◆ **PROVIDED DATA**
(* ===== verification/TrapSteps.v ===== *)
(** * Traps as sequences of kernel steps: the logic of paths

    [path m Q s]: from [s], [m] returns, its changes to the processes are a
    sequence of steps of [MlfqSystem], and [Q] holds; or it stops with one of
    the two panics that the code means to make.  There is no fault and no
    endless loop.  The last section puts the models of the devices ([Ide],
    [Kbd]) under the handlers and shows that they return. *)

From S2P Require Export Trap.
From S2P Require Ide Kbd.
Local Open Scope Z_scope.

(** The calls of the process management into the rest of the kernel return. *)
Definition returns {S A} (m : M S A) : Prop := ∀ s, ∃ a s', m s = Ok (a, s').
Class KernelReturns (KE : KernelEnv) : Prop := {
  kr_kalloc : returns kalloc;
  kr_kfree k : returns (kfree k);
  kr_copyuvm d n : returns (copyuvm d n);
  kr_allocuvm d o n : returns (allocuvm d o n);
  kr_deallocuvm d o n : returns (deallocuvm d o n);
  kr_freevm d : returns (freevm d);
  kr_filedup f : returns (filedup f);
  kr_fileclose f : returns (fileclose f);
  kr_idup i : returns (idup i);
  kr_iput i : returns (iput i);
  kr_begin_op : returns begin_op;
  kr_end_op : returns end_op
}.
(** So do the devices, from the states [dev_ok]. *)
Class DevReturns {KE : KernelEnv} {dev : Type} (TE : TrapEnv dev) := {
  dev_ok : dev → Prop;
  dr_eoi c : returns (lapiceoi c);
  dr_ide d : dev_ok d → ∃ l d', ide_service d = Ok (l, d');
  dr_kbd d : dev_ok d → ∃ l d', kbd_service d = Ok (l, d');
  dr_uart d : dev_ok d → ∃ l d', uart_service d = Ok (l, d')
}.
(** ** [fmtname] *)

Lemma after_slash_last dir name x : 47 ∉ name →
  after_slash (dir ++ 47 :: name ++ x) (length dir + length name) = Some (name ++ x).
Proof.
  intros Hn. assert (∀ k, (k ≤ length name)%nat →
    after_slash (dir ++ 47 :: name ++ x) (length dir + k) = Some (name ++ x)) as H; [|by apply H].
  induction k as [|k IH]; intros Hk.
  - assert ((dir ++ 47 :: name ++ x) !! (length dir + 0)%nat = Some 47) as E by by rewrite Nat.add_0_r, list_lookup_middle.
    destruct (length dir + 0)%nat as [|n] eqn:En; cbn [after_slash]; rewrite E; cbn [mbind option_bind]; change (47 =? 47) with true; cbv iota; rewrite <- En.
    all: f_equal; replace (S (length dir + 0)) with (length (dir ++ [47])) by (rewrite length_app; cbn; lia).
    all: replace (dir ++ 47 :: name ++ x) with ((dir ++ [47]) ++ name ++ x) by by rewrite <- app_assoc.
    all: apply drop_app_length.
  - destruct (lookup_lt_is_Some_2 name k) as [c Ec]; [lia|].
    replace (length dir + S k)%nat with (S (length dir + k)) by lia. cbn [after_slash].
    assert ((dir ++ 47 :: name ++ x) !! S (length dir + k) = Some c) as ->.
    { rewrite lookup_app_r by lia. replace (S (length dir + k) - length dir)%nat with (S k) by lia.
      change ((name ++ x) !! k = Some c). by rewrite lookup_app_l by lia. }
    cbn [mbind option_bind]. rewrite (proj2 (Z.eqb_neq c 47)); [apply IH; lia|].
    intros ->. apply Hn, list_elem_of_lookup. by exists k.
Qed.

(** [fmtname] is the last component of a path, padded with blanks to the 14
    columns of a directory entry. *)
Theorem fmtname_last dir name junk :
  0 ∉ dir → 0 ∉ name → 47 ∉ name →
  fmtname (dir ++ 47 :: name ++ 0 :: junk) =
  Some (name ++ if (length name <? DIRSIZ)%nat then replicate (DIRSIZ - length name) 32 ++ [0] else 0 :: junk).
Proof.
  intros Hd Hn Hs. unfold fmtname.
  assert (strlen (dir ++ 47 :: name ++ 0 :: junk) = Some (Z.of_nat (length dir + length (name ++ [0])))) as ->.
  { replace (dir ++ 47 :: name ++ 0 :: junk) with ((dir ++ 47 :: name) ++ 0 :: junk) by by rewrite <- app_assoc.
    rewrite strlen_nul by (rewrite elem_of_app, elem_of_cons; naive_solver). f_equal. rewrite !length_app. cbn [length]. lia. }
  cbn [mbind option_bind]. rewrite Nat2Z.id. replace (name ++ 0 :: junk) with ((name ++ [0]) ++ junk) by by rewrite <- app_assoc.
  rewrite after_slash_last by (rewrite elem_of_app, list_elem_of_singleton; naive_solver lia).
  rewrite <- app_assoc. cbn [mbind option_bind app]. rewrite strlen_nul by done. cbn [mbind option_bind]. rewrite Nat2Z.id.
  destruct (Nat.ltb_spec (length name) DIRSIZ).
  - rewrite (proj2 (Z.leb_gt _ _)), take_app_length by lia. done.
  - rewrite (proj2 (Z.leb_le _ _)) by lia. done.
Qed.
End Programs.

(** ** A system whose reads deliver a list of chunks *)

#[local] Instance ChunkSys : UserSys := {
  usys := list bytes * bytes;
  u_open _ _ := mret 3;
  u_close _ := mret tt;
  u_read _ n := λ '(cs, o),
    Ok (match cs with [] => (Some [], ([], o)) | c :: cs => (Some (take n c), (cs, o)) end);
  u_readdir _ := mret None;
  u_write _ b := λ '(cs, o), Ok (Z.of_nat (length b), (cs, o ++ b));
  u_fstat _ := mret (Some (mkStat T_FILE 7 12));
  u_stat _ := mret None;
  u_link _ _ := mret (-1);
  u_unlink _ := mret (-1);
  u_mkdir _ := mret 0;
  u_kill _ := mret 0
}.
Definition ran (m : M usys unit) (cs : list string) : option bytes :=
  match m ((λ c, removelast (lit c)) <$> cs, []) with Ok (_, (_, o)) => Some o | _ => None end.

Example wc_run :
  ran (wc_main 5 [lit "f"]) ["one tw"; "o
"; " three"] = Some (removelast (lit "1 3 14 f
")).
Proof. vm_compute. reflexivity. Qed.
Example cat_run : ran (cat_main 5 []) ["ab"; "c"] = Some (removelast (lit "abc")).
Proof. vm_compute. reflexivity. Qed.
Example ls_run :
  ran (ls_main 5 [lit "d/f"]) [] = Some (removelast (lit "f              2 7 12
")).
Proof. vm_compute. reflexivity. Qed.
Example rm_run :
  ran (rm_main [lit "x"; lit "y"]) [] = Some (removelast (lit "rm: x failed to delete
")).
Proof. vm_compute. reflexivity. Qed.
(** One byte transfer, seen from the controller. *)
Lemma send_latches s v m lv :
  wired s -> lv (en_pin s) = 0 ->
  latched s lv (send_events s v m) = [(m, u8 v / 16); (m, u8 v mod 16)]
  /\ levels_after lv (send_events s v m) (en_pin s) = 0
  /\ levels_after lv (send_events s v m) (rs_pin s) = m
  /\ data_bus s (levels_after lv (send_events s v m)) = u8 v mod 16.
Proof.
  intros Hw Hlow.
  destruct (wired_neq s Hw) as (Re & _).
  destruct (byte_nibbles v) as [Hhi Hlo].
  set (lv0 := drive lv (PinWrite (rs_pin s) m)).
  assert (H0e : lv0 (en_pin s) = 0).
  { unfold lv0. cbn [drive]. pin_eqb. exact Hlow. }
  assert (H0r : lv0 (rs_pin s) = m).
  { unfold lv0. cbn [drive]. pin_eqb. reflexivity. }
  destruct (nibble_latches s (Z.land (Z.shiftr v 4) 0xF) lv0 Hw H0e)
    as (L1 & E1 & R1 & _).
  set (lv1 := levels_after lv0 (nibble_events s (Z.land (Z.shiftr v 4) 0xF)))
    in *.
  destruct (nibble_latches s (Z.land v 0xF) lv1 Hw E1) as (L2 & E2 & R2 & B2).
  assert (Hfirst : latched s lv [PinWrite (rs_pin s) m] = []).
  { apply latched_untouched. cbn [forallb touches]. pin_eqb. reflexivity. }
  assert (Hall : forall q,
            levels_after lv (send_events s v m) q
            = levels_after lv1 (nibble_events s (Z.land v 0xF)) q).
  { intros q. unfold send_events, levels_after at 1. cbn [fold_left].
    fold lv0. fold (levels_after lv0
                      (nibble_events s (Z.land (Z.shiftr v 4) 0xF)
                       ++ nibble_events s (Z.land v 0xF))).
    rewrite levels_after_app. reflexivity. }
  unfold data_bus. rewrite !Hall.
  fold (data_bus s (levels_after lv1 (nibble_events s (Z.land v 0xF)))).
  unfold send_events. rewrite latched_cons, Hfirst. cbn [app]. fold lv0.
  rewrite latched_app.
  fold lv1. rewrite L1, L2, R1, H0r, Hhi, Hlo.
  split; [reflexivity|].
  split; [exact E2|].
  split; [rewrite R2, R1; exact H0r|].
  rewrite B2. exact Hlo.
Qed.

(** ** X4: a byte transfer as the controller sees it *)

(** X4.  With every line on a pin of its own and the enable line low when
    the call begins, the enable line falls exactly twice during
    [lcd_send v m]: the first time with register select at [m] and the
    high nibble of the byte on the data lines, the second time with
    register select at [m] and the low nibble.  The call leaves the
    enable line low, register select at [m] and the low nibble on the
    data lines. *)
Theorem lcd_send_latched (v m : Z) (s : lcd) (lv : Z -> Z) :
  wired s -> lv (en_pin s) = 0 ->
  exists t,
    lcd_send v m s = Some (tt, s, t)
    /\ latched s lv t = [(m, u8 v / 16); (m, u8 v mod 16)]
    /\ levels_after lv t (en_pin s) = 0
    /\ levels_after lv t (rs_pin s) = m
    /\ data_bus s (levels_after lv t) = u8 v mod 16.
Proof.
  intros Hw Hlow. exists (send_events s v m).
  split; [apply lcd_send_eq|]. apply send_latches; assumption.
Qed.

(** Instance of X4: the letter H to the data register, pins 1..6, all
    lines low before the call. *)
Lemma lcd_send_latched_witness :
  let s := mkLcd 1 2 3 4 5 6 0 0 0 in
  exists t,
    lcd_send 0x48 1 s = Some (tt, s, t)
    /\ latched s (fun _ => 0) t = [(1, 4); (1, 8)].
Proof.
  intros s.
  assert (Hw : wired s).
  { unfold wired, pins. cbn.
    repeat (apply NoDup_cons; [cbn; intuition discriminate|]).
    apply NoDup_nil. }
  destruct (lcd_send_latched 0x48 1 s (fun _ => 0) Hw eq_refl)
    as (t & Hs & Hl & _).
  exists t. split; [exact Hs | exact Hl].
Defined.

◆ **TO DO**
Only the lines from the one containing "rewrite after_slash_last by" through the one containing "u_link _ _ := mret (-1);" are to be retyped, both boundary lines included, with no other material.

◆ **ANSWER FOR THE TASK**
  rewrite after_slash_last by (rewrite elem_of_app, list_elem_of_singleton; naive_solver lia).
  rewrite <- app_assoc. cbn [mbind option_bind app]. rewrite strlen_nul by done. cbn [mbind option_bind]. rewrite Nat2Z.id.
  destruct (Nat.ltb_spec (length name) DIRSIZ).
  - rewrite (proj2 (Z.leb_gt _ _)), take_app_length by lia. done.
  - rewrite (proj2 (Z.leb_le _ _)) by lia. done.
Qed.
End Programs.

(** ** A system whose reads deliver a list of chunks *)

#[local] Instance ChunkSys : UserSys := {
  usys := list bytes * bytes;
  u_open _ _ := mret 3;
  u_close _ := mret tt;
  u_read _ n := λ '(cs, o),
    Ok (match cs with [] => (Some [], ([], o)) | c :: cs => (Some (take n c), (cs, o)) end);
  u_readdir _ := mret None;
  u_write _ b := λ '(cs, o), Ok (Z.of_nat (length b), (cs, o ++ b));
  u_fstat _ := mret (Some (mkStat T_FILE 7 12));
  u_stat _ := mret None;
  u_link _ _ := mret (-1);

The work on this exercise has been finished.